La crisi è frutto del capitalismo. Non di un capitalismo "malato". Il capitalismo è già di per sé malato. La malattia sta nel fatto che, nel migliore dei casi, esso trascura l'uomo nella sua dimensione complessiva, fatta di coraggio, umanità e gratuità (non parliamo poi del capitalismo delle banche! Quelle che ti chiedono garanzie dieci volte più alte del liquido che ti concedono! Dieci? Spesso anche di più, ma silenziosamente, cripticamente, nell'accettazione di chi dice: se li vuoi, queste sono le condizioni, e poi garantire non significa che le garanzie verranno necessariamente usate... Tutto si consuma spesso in questo ragionamento circolare che ha poco o nulla di ragionevole).

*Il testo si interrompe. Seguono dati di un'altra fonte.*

Fixpoint complete_job (c : Completion) (js : list (Job R)) : Result bool * list (Job R) :=
  match js with
  | [] => (Ok false, [])
  | j :: js =>
      if waits_for (c_owner c) j then
        match phase_response j c with
        | Ok x => (Ok true, with_phase j (PDone x) :: js)
        | Err e => (Err e, j :: js)
        end
      else let '(r, js) := complete_job c js in (r, j :: js)
  end.

Definition complete (c : Completion) (m : Mcp R) : Result bool * Mcp R :=
  let '(r, js) := complete_job c (m_jobs m) in (r, mk_mcp js (m_credits m) (m_refilled m)).

(** ** Progress *)

Definition session_path (session suffix : string) : string := ("/api/stulp/pair/" ++ session ++ suffix)%string.

Definition has_handlers (v : Value) : bool :=
  forallb (fun h => existsb (fun w => match as_str w with Some s => (s =? h)%string | None => false end) (array v "handlers")) ["create"; "list_devices"].

(** The steps of a virtual device: the session, the name, the candidates, the device. *)
Definition pair_step (call : Mcp.Call) (step : nat) (name session : string) (w : Value) : V Phase :=
  match step with
  | 0%nat =>
      if is_empty session || negb (has_handlers w) then liftV (Err (Invalid "Virtual devices app does not support switch creation"))
      else let& inbox := pair "POST" (session_path session "/emit/create") (fields [("name", VString name)]) in retV (PPair inbox 1 name session)
  | 1%nat => let& inbox := pair "POST" (session_path session "/emit/list_devices") VNull in retV (PPair inbox 2 name session)
  | 2%nat =>
      let& l := liftV (ok_or (as_array w) (Invalid "pairing candidates must be an array")) in
      match l with
      | [candidate] =>
          let& inbox := pair "POST" "/api/stulp/apps/com.stulp.virtualdevices/drivers/switch/pair/devices" candidate in
          retV (PPair inbox 3 name session)
      | _ => liftV (Err (Invalid "expected one virtual switch candidate"))
      end
  | 3%nat =>
      let& result := readV (fun v => created (v_store v) (text w "id")) in
      let& _ := (fun v => let '(_, v) := pair "DELETE" (session_path session "") VNull v in (Ok tt, v)) in
      let& x := liftV (tool_result (call_id call) result "Created a persistent virtual switch, initially off." false) in
      retV (PDone x)
  | _ => liftV (Err (Invalid "unknown pairing stage"))
  end.

(** [advance]: what it returns, and the phase it leaves. *)
Definition advance (j : Job R) (v : Services) : Result unit * Phase * Services :=
  let leave p (m : Result Phase * Services) := match m with (Ok q, v) => (Ok tt, q, v) | (Err e, v) => (Err e, p, v) end in
  match m_phase j with
  | PCatalog n =>
      match received n v with
      | Err e => (Err e, m_phase j, v)
      | Ok None => (Ok tt, m_phase j, v)
      | Ok (Some cards) => leave (m_phase j) (prepare (m_call j) cards v)
      end
  | PFlow n action =>
      match received n v with
      | Err e => (Err e, m_phase j, v)
      | Ok None => (Ok tt, m_phase j, v)
      | Ok (Some raw) =>
          leave (m_phase j)
            ((w ← execution raw action;
              x ← tool_result (call_id (m_call j)) w (text raw "error") (action && negb (is_empty (text raw "error"))); Ok (PDone x)), v)
      end
  | PPair n step name session =>
      match received n v with
      | Err e => (Err e, m_phase j, v)
      | Ok None => (Ok tt, m_phase j, v)
      | Ok (Some w) =>
          let session := if (step =? 0)%nat then text w "id" else session in
          leave (PPair n step name session) (pair_step (m_call j) step name session w v)
      end
  | _ => (Ok tt, m_phase j, v)
  end.

Definition cleanup (p : Phase) (v : Services) : Services :=
  match p with
  | PPair _ _ _ session => if is_empty session then v else (pair "DELETE" (session_path session "") VNull v).2
  | _ => v
  end.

Il guaio non sta nel profitto, ma nel profitto fine a se stesso e nella remunerazione smisurata dell'uso della moneta (oltre che nel fatto che si crede che l'economia sia la moneta, mentre l'economia è fare, e il mercato è solo un parte del processo e non il tribunale senz'appello di tutto e tutti).

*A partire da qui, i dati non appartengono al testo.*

(* ===== verification/MatterApp.v ===== *)
(** * MatterApp: Matter devices as devices of the house

    Models [capabilities.rs], [devices.rs], [reports.rs] and [commands.rs] of [plugins/matter/src],
    the settings of [settings.rs], the chunks of a report of [interaction.rs] and
    [preserve_name] of [model.rs]: the mapping between the attributes of clusters and the
    capabilities of a device, what a report changes and which Flows it starts, the commands that
    carry out a request, and the endpoints of one node as one device. *)

From Stdlib Require Import ZArith Lia Ascii String Sorted Floats.SpecFloat.
From stdpp Require sorting.
From S2P Require Import Prelude Text Errors Float Value Slots Store.
From S2P Require Tlv TlvOk Im Templates Schedule References JsonRoundtrip StoreDoc.

Local Open Scope Z_scope.

(** The errors of this app are those of the SDK; an error of the core is kept as one. *)
Abbreviation Answer := Tlv.Result.
Definition core {A} (r : Result A) : Answer A := Tlv.from_core r.
Definition fails {A} (s : string) : Answer A := Err (Tlv.Invalid s).

(** ** Numbers *)

(** [util::number] and [util::float] *)
Definition number_of (v : Value) : option f64 :=
  match v with VNumber n => if is_finite (as_f64 n) then Some (as_f64 n) else None | _ => None end.
Definition float (n : f64) : Answer Value := if is_finite n then Ok (VNumber (Float n)) else fails "non-finite number".

(** [f64::from_bits] *)
Definition f64_of_bits (b : Z) : f64 :=
  let s := 2 ^ 63 <=? b in
  let e := Z.shiftr b 52 mod 2048 in
  let m := b mod 2 ^ 52 in
  if e =? 2047 then (if m =? 0 then S754_infinity s else S754_nan)
  else if e =? 0 then (if m =? 0 then S754_zero s else S754_finite s (Z.to_pos m) (-1074))
  else S754_finite s (Z.to_pos (m + 2 ^ 52)) (e - 1075).

(** [settings::decimal] *)
Definition decimal (n : Z) : Answer string := core (Templates.to_string (value_uint n)).

(** [u64::from_str_radix]: an optional plus sign, at least one digit, at most [max]. *)
Definition digit_of (radix c : Z) : option Z :=
  let d := if between 48 c 57 then c - 48 else if between 97 c 122 then c - 87 else if between 65 c 90 then c - 55 else radix in
  if d <? radix then Some d else None.

Fixpoint digits_of (radix max : Z) (l : list Z) (n : Z) : option Z :=
  match l with
  | [] => Some n
  | c :: l => d ← digit_of radix c; if n * radix + d <=? max then digits_of radix max l (n * radix + d) else None
  end.

Definition parse_radix (radix max : Z) (s : string) : option Z :=
  match as_bytes s with
  | [] => None
  | [43] => None
  | 43 :: l | l => digits_of radix max l 0
  end.

(** ** Capabilities ([capabilities.rs]) *)

Inductive Decoder : Type :=
| DBool | DLock | DUnsigned (divisor : Z) | DSigned (divisor : Z) | DIlluminance | DMotion | DBattery | DEnergy
| DAlarm | DConcentration | DAirQuality.

Inductive Filter : Type := Always | NoTemperature | BooleanState (capability : string).

Record Mapping : Type := mk_mapping {
  mp_capability : string;
  mp_cluster : Z;
  mp_attribute : Z;
  mp_optional : bool;
  mp_decoder : Decoder;
  mp_commands : list Z;
  mp_filter : Filter
}.

Definition MAPPINGS : list Mapping := [
  mk_mapping "onoff" 6 0 false DBool [0; 1] Always;
  mk_mapping "dim" 8 0 false (DUnsigned 254) [4] Always;
  mk_mapping "locked" 257 0 false DLock [0; 1] Always;
  mk_mapping "measure_temperature" 1026 0 false (DSigned 100) [] Always;
  mk_mapping "measure_temperature" 513 0 false (DSigned 100) [] NoTemperature;
  mk_mapping "measure_luminance" 1024 0 false DIlluminance [] Always;
  mk_mapping "measure_humidity" 1029 0 false (DUnsigned 100) [] Always;
  mk_mapping "measure_pressure" 1027 0 false (DSigned 10) [] Always;
  mk_mapping "measure_water" 1028 0 false (DUnsigned 10) [] Always;
  mk_mapping "alarm_motion" 1030 0 false DMotion [] Always;
  mk_mapping "alarm_contact" 69 0 false DBool [] (BooleanState "alarm_contact");
  mk_mapping "alarm_motion" 69 0 false DBool [] (BooleanState "alarm_motion");
  mk_mapping "alarm_water" 69 0 false DBool [] (BooleanState "alarm_water");
  mk_mapping "alarm_generic" 69 0 false DBool [] (BooleanState "alarm_generic");
  mk_mapping "measure_battery" 47 12 true DBattery [] Always;
  mk_mapping "measure_voltage" 144 4 true (DSigned 1000) [] Always;
  mk_mapping "measure_current" 144 5 true (DSigned 1000) [] Always;
  mk_mapping "measure_power" 144 8 false (DSigned 1000) [] Always;
  mk_mapping "meter_power" 145 1 true DEnergy [] Always;
  mk_mapping "light_hue" 768 0 true (DUnsigned 254) [0; 6] Always;
  mk_mapping "light_saturation" 768 1 true (DUnsigned 254) [3] Always;
  mk_mapping "alarm_smoke" 92 1 true DAlarm [] Always;
  mk_mapping "alarm_co" 92 2 true DAlarm [] Always;
  mk_mapping "alarm_battery" 92 3 false DAlarm [] Always;
  mk_mapping "measure_co2" 1037 0 true DConcentration [] Always;
  mk_mapping "measure_pm25" 1066 0 true DConcentration [] Always;
  mk_mapping "air_quality_state" 91 0 false DAirQuality [] Always ].

Fixpoint boolean_capability (types : list Z) : string :=
  match types with
  | [] => "alarm_contact"
  | t :: types =>
      if t =? 263 then "alarm_motion"
      else if (t =? 67) || (t =? 68) then "alarm_water"
      else if t =? 65 then "alarm_generic"
      else if t =? 21 then "alarm_contact"
      else boolean_capability types
  end.

(** [base] *)
Definition base (capability : string) : string := before_first "." capability.

Definition has_id (n : Z) (l : list Z) : bool := existsb (Z.eqb n) l.

(** [Mapping::applies] *)
Definition applies (m : Mapping) (types servers : list Z) : bool :=
  match mp_filter m with
  | Always => true
  | NoTemperature => negb (has_id 1026 servers)
  | BooleanState cap => (boolean_capability types =? cap)%string
  end.

Definition for_capability (types servers : list Z) (capability : string) : option Mapping :=
  List.find (fun m => (mp_capability m =? base capability)%string
    && ((match servers with [] => true | _ => false end) || has_id (mp_cluster m) servers) && applies m types servers) MAPPINGS.

Definition for_report (types servers : list Z) (cluster attribute : Z) : option Mapping :=
  List.find (fun m => (mp_cluster m =? cluster) && (mp_attribute m =? attribute) && applies m types servers) MAPPINGS.

Definition number (n : f64) : Answer Value :=
  if is_finite n then Ok (VNumber (Float n)) else fails "non-finite Matter measurement".

Definition zero : f64 := S754_zero false.

Definition nonnegative (v : Tlv.Value) : Answer f64 :=
  n ← match v with
      | Tlv.Int n | Tlv.Uint n => Ok (f64_of_Z n)
      | Tlv.Float b => Ok (f64_of_bits b)
      | _ => fails "Matter measurement is not numeric"
      end;
  if negb (is_finite n) || f_ltb n zero then fails "negative or non-finite Matter measurement" else Ok n.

Se non viene adoperato per il bene comune (nelle forme più diverse ed originali), il denaro ha come una vita propria che in sé non avrebbe, e fatalmente ammalora a fa marcire tutto ciò che tocca e che lo trattiene.
Il secolare anatema della Chiesa contro l'usura trova la sua ragione in questo.
Usura, cioè consumare come l'acqua ferma qualsiasi cosa, anche la vita umana.
Perché non riprendiamo a pensare a questo in termini concreti? Guardate, anche il calcio è un esempio di quest'usura, se volete. Pensate alla sproporzione tra ciò che i campioni internazionali ricevono per alcune sgambate in campo e le sgambate stesse.
Non è solo quantità, è anche il fine che non è giusto.